Segment Start: TASK INPUTS

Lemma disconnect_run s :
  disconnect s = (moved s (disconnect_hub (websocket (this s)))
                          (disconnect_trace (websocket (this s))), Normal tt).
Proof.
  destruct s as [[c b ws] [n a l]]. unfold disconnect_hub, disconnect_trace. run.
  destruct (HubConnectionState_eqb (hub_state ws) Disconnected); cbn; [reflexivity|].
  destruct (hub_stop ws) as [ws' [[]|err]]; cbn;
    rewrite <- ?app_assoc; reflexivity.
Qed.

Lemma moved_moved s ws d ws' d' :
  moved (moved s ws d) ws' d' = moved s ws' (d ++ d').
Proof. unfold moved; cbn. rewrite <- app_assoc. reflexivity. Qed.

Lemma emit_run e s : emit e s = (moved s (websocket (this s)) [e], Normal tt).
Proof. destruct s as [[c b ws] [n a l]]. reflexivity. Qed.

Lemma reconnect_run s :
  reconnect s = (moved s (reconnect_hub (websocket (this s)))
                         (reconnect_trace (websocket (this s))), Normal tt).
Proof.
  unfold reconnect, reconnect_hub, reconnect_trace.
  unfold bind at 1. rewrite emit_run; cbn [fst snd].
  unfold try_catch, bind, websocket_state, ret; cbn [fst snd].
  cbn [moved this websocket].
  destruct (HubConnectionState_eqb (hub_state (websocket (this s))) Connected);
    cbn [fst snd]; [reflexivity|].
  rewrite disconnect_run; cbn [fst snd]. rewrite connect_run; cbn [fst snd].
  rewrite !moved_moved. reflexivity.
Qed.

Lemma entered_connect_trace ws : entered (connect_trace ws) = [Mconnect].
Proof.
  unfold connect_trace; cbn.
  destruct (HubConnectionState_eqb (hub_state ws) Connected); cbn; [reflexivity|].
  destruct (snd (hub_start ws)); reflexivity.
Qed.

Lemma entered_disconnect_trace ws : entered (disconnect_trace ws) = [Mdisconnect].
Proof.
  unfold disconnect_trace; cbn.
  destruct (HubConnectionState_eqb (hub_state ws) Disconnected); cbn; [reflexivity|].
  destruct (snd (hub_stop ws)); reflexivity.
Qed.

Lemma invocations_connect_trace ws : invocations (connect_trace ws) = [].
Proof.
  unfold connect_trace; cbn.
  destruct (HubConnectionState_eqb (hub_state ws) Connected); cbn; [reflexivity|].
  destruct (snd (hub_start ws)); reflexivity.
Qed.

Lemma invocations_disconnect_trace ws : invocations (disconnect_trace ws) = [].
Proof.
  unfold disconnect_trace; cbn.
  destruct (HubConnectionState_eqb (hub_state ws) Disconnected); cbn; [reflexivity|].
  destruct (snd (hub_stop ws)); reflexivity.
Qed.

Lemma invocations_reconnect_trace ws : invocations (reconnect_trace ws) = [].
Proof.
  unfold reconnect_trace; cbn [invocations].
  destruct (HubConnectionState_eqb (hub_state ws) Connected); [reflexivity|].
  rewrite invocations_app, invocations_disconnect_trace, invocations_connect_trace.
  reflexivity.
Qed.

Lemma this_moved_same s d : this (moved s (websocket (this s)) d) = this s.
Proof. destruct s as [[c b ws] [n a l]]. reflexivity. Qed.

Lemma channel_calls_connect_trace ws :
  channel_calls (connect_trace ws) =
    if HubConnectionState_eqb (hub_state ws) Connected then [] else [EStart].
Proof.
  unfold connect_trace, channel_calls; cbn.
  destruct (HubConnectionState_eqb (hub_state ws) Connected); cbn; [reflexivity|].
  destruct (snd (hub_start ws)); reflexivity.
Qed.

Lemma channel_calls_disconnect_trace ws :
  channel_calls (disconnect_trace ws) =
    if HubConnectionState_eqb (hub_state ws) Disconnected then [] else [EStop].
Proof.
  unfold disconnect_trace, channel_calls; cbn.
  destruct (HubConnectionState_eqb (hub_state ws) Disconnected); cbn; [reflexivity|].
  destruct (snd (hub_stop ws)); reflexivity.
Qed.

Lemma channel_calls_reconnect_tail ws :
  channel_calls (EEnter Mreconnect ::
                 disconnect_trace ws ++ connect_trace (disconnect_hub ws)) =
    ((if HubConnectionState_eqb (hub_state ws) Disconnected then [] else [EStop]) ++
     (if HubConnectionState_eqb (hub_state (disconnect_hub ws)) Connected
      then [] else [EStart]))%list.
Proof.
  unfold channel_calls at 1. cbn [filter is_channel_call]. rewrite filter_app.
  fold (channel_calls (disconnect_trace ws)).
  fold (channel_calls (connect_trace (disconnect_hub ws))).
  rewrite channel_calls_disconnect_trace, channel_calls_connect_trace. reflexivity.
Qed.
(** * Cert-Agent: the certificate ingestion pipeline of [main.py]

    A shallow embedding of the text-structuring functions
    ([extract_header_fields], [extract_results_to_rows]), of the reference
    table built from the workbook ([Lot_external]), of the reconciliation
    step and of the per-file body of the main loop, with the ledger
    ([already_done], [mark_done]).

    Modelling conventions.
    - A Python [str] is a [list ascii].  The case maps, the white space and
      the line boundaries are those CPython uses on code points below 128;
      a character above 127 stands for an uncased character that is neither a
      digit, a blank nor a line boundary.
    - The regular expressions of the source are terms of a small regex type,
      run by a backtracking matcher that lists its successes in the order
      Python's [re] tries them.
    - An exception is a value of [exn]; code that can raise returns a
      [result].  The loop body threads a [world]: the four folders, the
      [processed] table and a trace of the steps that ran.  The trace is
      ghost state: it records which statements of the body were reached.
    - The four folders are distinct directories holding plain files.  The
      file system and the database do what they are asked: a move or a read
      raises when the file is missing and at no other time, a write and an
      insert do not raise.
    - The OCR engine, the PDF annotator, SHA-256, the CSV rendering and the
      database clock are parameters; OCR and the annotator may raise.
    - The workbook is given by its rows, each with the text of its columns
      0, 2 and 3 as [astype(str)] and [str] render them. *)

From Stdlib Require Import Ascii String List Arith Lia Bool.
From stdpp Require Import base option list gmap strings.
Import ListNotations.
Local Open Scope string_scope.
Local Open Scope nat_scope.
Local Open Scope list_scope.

Segment End: TASK INPUTS

A line belongs in the answer if it contains the word "EStart"; copy every such line from the data above.

_WRITTEN SOLUTION:_
    if HubConnectionState_eqb (hub_state ws) Connected then [] else [EStart].
      then [] else [EStart]))%list.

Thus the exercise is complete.